Return every record exactly as it appears. Leave nothing out.

Supplied data Block Start

(** X8: The guard reads the watermark as it is now.  For a task that alone
    has its title, a Create of that title with a timestamp above the
    task's watermark is accepted; once an Update that keeps the title
    has moved the watermark to or past that timestamp, the same Create
    is a 409. *)
Theorem guard_follows_watermark st id row now now' task_update task r st' :
  Store_wf st →
  tasks st !! id = Some row →
  (∀ k other, k ≠ id → tasks st !! k = Some other →
     Row.title other ≠ TaskCreate.title task) →
  Row.title row = TaskCreate.title task →
  TaskUpdate.title task_update = None →
  update_task now id task_update st = (Return r, st') →
  Row.last_request_timestamp row < TaskCreate.request_timestamp task →
  TaskCreate.request_timestamp task
    ≤ TaskUpdate.request_timestamp task_update →
  (∃ r' st'', create_task now' task st = (Return r', st''))
  ∧ create_task now' task st' = (Raise HTTP_409_CONFLICT, st').
Proof.
  intros Hwf Hrow Hothers Htitle Hkeep
    (row0 & Hrow0 & Hts & -> & ->)%update_task_Return_inv Hnew Hold.
  rewrite Hrow in Hrow0. injection Hrow0 as <-. split.
  - rewrite create_task_fresh; [by eexists _, _|done|].
    intros (k & other & Hk & Ht & Hle).
    destruct (decide (k = id)) as [->|Hne].
    + rewrite Hrow in Hk. injection Hk as <-. lia.
    + by apply (Hothers k other).
  - apply create_task_duplicate. exists id, (updated_row now task_update row).
    simpl. rewrite lookup_insert_eq. split; [done|].
    by rewrite Hkeep.
Qed.

(** X9: An accepted Update that changes the title of the only task of that
    title frees the old title: a Create of the old title is accepted
    whatever its timestamp. *)
Theorem rename_frees_title st id row now now' task_update new_title task r st' :
  Store_wf st →
  tasks st !! id = Some row →
  (∀ k other, k ≠ id → tasks st !! k = Some other →
     Row.title other ≠ TaskCreate.title task) →
  TaskUpdate.title task_update = Some new_title →
  new_title ≠ TaskCreate.title task →
  update_task now id task_update st = (Return r, st') →
  ∃ r' st'', create_task now' task st' = (Return r', st'')
    ∧ TaskResponse.id r' ≠ id.
Proof.
  intros Hwf Hrow Hothers Hnew Hne
    (row0 & Hrow0 & Hts & -> & ->)%update_task_Return_inv.
  rewrite Hrow in Hrow0. injection Hrow0 as <-.
  pose proof (Store_wf_lookup st id row Hwf Hrow) as Hid.
  rewrite create_task_fresh.
  - eexists _, _. split; [done|]. simpl. lia.
  - apply Store_wf_insert; [done|done|lia].
  - intros (k & other & Hk & Ht & Hle). simpl in Hk.
    destruct (decide (k = id)) as [->|Hk'].
    + rewrite lookup_insert_eq in Hk. injection Hk as <-.
      simpl in Ht. rewrite Hnew in Ht. done.
    + rewrite lookup_insert_ne in Hk by done. by apply (Hothers k other).
Qed.

(** X10: A deleted task takes its watermark with it: after an accepted
    Delete of the only task of a title, a Create of that title is
    accepted whatever its timestamp, also one older than the deleted
    task's watermark, and the new task has an id of its own. *)
Theorem create_after_delete st id task_delete m st' now task :
  Store_wf st →
  (∀ k other, k ≠ id → tasks st !! k = Some other →
     Row.title other ≠ TaskCreate.title task) →
  delete_task id task_delete st = (Return m, st') →
  ∃ r st'', create_task now task st' = (Return r, st'')
    ∧ TaskResponse.id r ≠ id
    ∧ tasks st'' !! id = None.
Proof.
  intros Hwf Hothers (row & Hrow & Hts & -> & ->)%delete_task_Return_inv.
  pose proof (Store_wf_lookup st id row Hwf Hrow) as Hid.
  rewrite create_task_fresh.
  - eexists _, _. split; [done|]. simpl. split; [lia|].
    rewrite lookup_insert_ne by lia. apply lookup_delete_eq.
  - by apply Store_wf_delete.
  - intros (k & other & Hk & Ht & Hle). simpl in Hk.
    destruct (decide (k = id)) as [->|Hk'].
    + by rewrite lookup_delete_eq in Hk.
    + rewrite lookup_delete_ne in Hk by done. by apply (Hothers k other).
Qed.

Supplied data Block End

▸ Exercise result
(** X8: The guard reads the watermark as it is now.  For a task that alone
    has its title, a Create of that title with a timestamp above the
    task's watermark is accepted; once an Update that keeps the title
    has moved the watermark to or past that timestamp, the same Create
    is a 409. *)
Theorem guard_follows_watermark st id row now now' task_update task r st' :
  Store_wf st →
  tasks st !! id = Some row →
  (∀ k other, k ≠ id → tasks st !! k = Some other →
     Row.title other ≠ TaskCreate.title task) →
  Row.title row = TaskCreate.title task →
  TaskUpdate.title task_update = None →
  update_task now id task_update st = (Return r, st') →
  Row.last_request_timestamp row < TaskCreate.request_timestamp task →
  TaskCreate.request_timestamp task
    ≤ TaskUpdate.request_timestamp task_update →
  (∃ r' st'', create_task now' task st = (Return r', st''))
  ∧ create_task now' task st' = (Raise HTTP_409_CONFLICT, st').
Proof.
  intros Hwf Hrow Hothers Htitle Hkeep
    (row0 & Hrow0 & Hts & -> & ->)%update_task_Return_inv Hnew Hold.
  rewrite Hrow in Hrow0. injection Hrow0 as <-. split.
  - rewrite create_task_fresh; [by eexists _, _|done|].
    intros (k & other & Hk & Ht & Hle).
    destruct (decide (k = id)) as [->|Hne].
    + rewrite Hrow in Hk. injection Hk as <-. lia.
    + by apply (Hothers k other).
  - apply create_task_duplicate. exists id, (updated_row now task_update row).
    simpl. rewrite lookup_insert_eq. split; [done|].
    by rewrite Hkeep.
Qed.

(** X9: An accepted Update that changes the title of the only task of that
    title frees the old title: a Create of the old title is accepted
    whatever its timestamp. *)
Theorem rename_frees_title st id row now now' task_update new_title task r st' :
  Store_wf st →
  tasks st !! id = Some row →
  (∀ k other, k ≠ id → tasks st !! k = Some other →
     Row.title other ≠ TaskCreate.title task) →
  TaskUpdate.title task_update = Some new_title →
  new_title ≠ TaskCreate.title task →
  update_task now id task_update st = (Return r, st') →
  ∃ r' st'', create_task now' task st' = (Return r', st'')
    ∧ TaskResponse.id r' ≠ id.
Proof.
  intros Hwf Hrow Hothers Hnew Hne
    (row0 & Hrow0 & Hts & -> & ->)%update_task_Return_inv.
  rewrite Hrow in Hrow0. injection Hrow0 as <-.
  pose proof (Store_wf_lookup st id row Hwf Hrow) as Hid.
  rewrite create_task_fresh.
  - eexists _, _. split; [done|]. simpl. lia.
  - apply Store_wf_insert; [done|done|lia].
  - intros (k & other & Hk & Ht & Hle). simpl in Hk.
    destruct (decide (k = id)) as [->|Hk'].
    + rewrite lookup_insert_eq in Hk. injection Hk as <-.
      simpl in Ht. rewrite Hnew in Ht. done.
    + rewrite lookup_insert_ne in Hk by done. by apply (Hothers k other).
Qed.

(** X10: A deleted task takes its watermark with it: after an accepted
    Delete of the only task of a title, a Create of that title is
    accepted whatever its timestamp, also one older than the deleted
    task's watermark, and the new task has an id of its own. *)
Theorem create_after_delete st id task_delete m st' now task :
  Store_wf st →
  (∀ k other, k ≠ id → tasks st !! k = Some other →
     Row.title other ≠ TaskCreate.title task) →
  delete_task id task_delete st = (Return m, st') →
  ∃ r st'', create_task now task st' = (Return r, st'')
    ∧ TaskResponse.id r ≠ id
    ∧ tasks st'' !! id = None.
Proof.
  intros Hwf Hothers (row & Hrow & Hts & -> & ->)%delete_task_Return_inv.
  pose proof (Store_wf_lookup st id row Hwf Hrow) as Hid.
  rewrite create_task_fresh.
  - eexists _, _. split; [done|]. simpl. split; [lia|].
    rewrite lookup_insert_ne by lia. apply lookup_delete_eq.
  - by apply Store_wf_delete.
  - intros (k & other & Hk & Ht & Hle). simpl in Hk.
    destruct (decide (k = id)) as [->|Hk'].
    + by rewrite lookup_delete_eq in Hk.
    + rewrite lookup_delete_ne in Hk by done. by apply (Hothers k other).
Qed.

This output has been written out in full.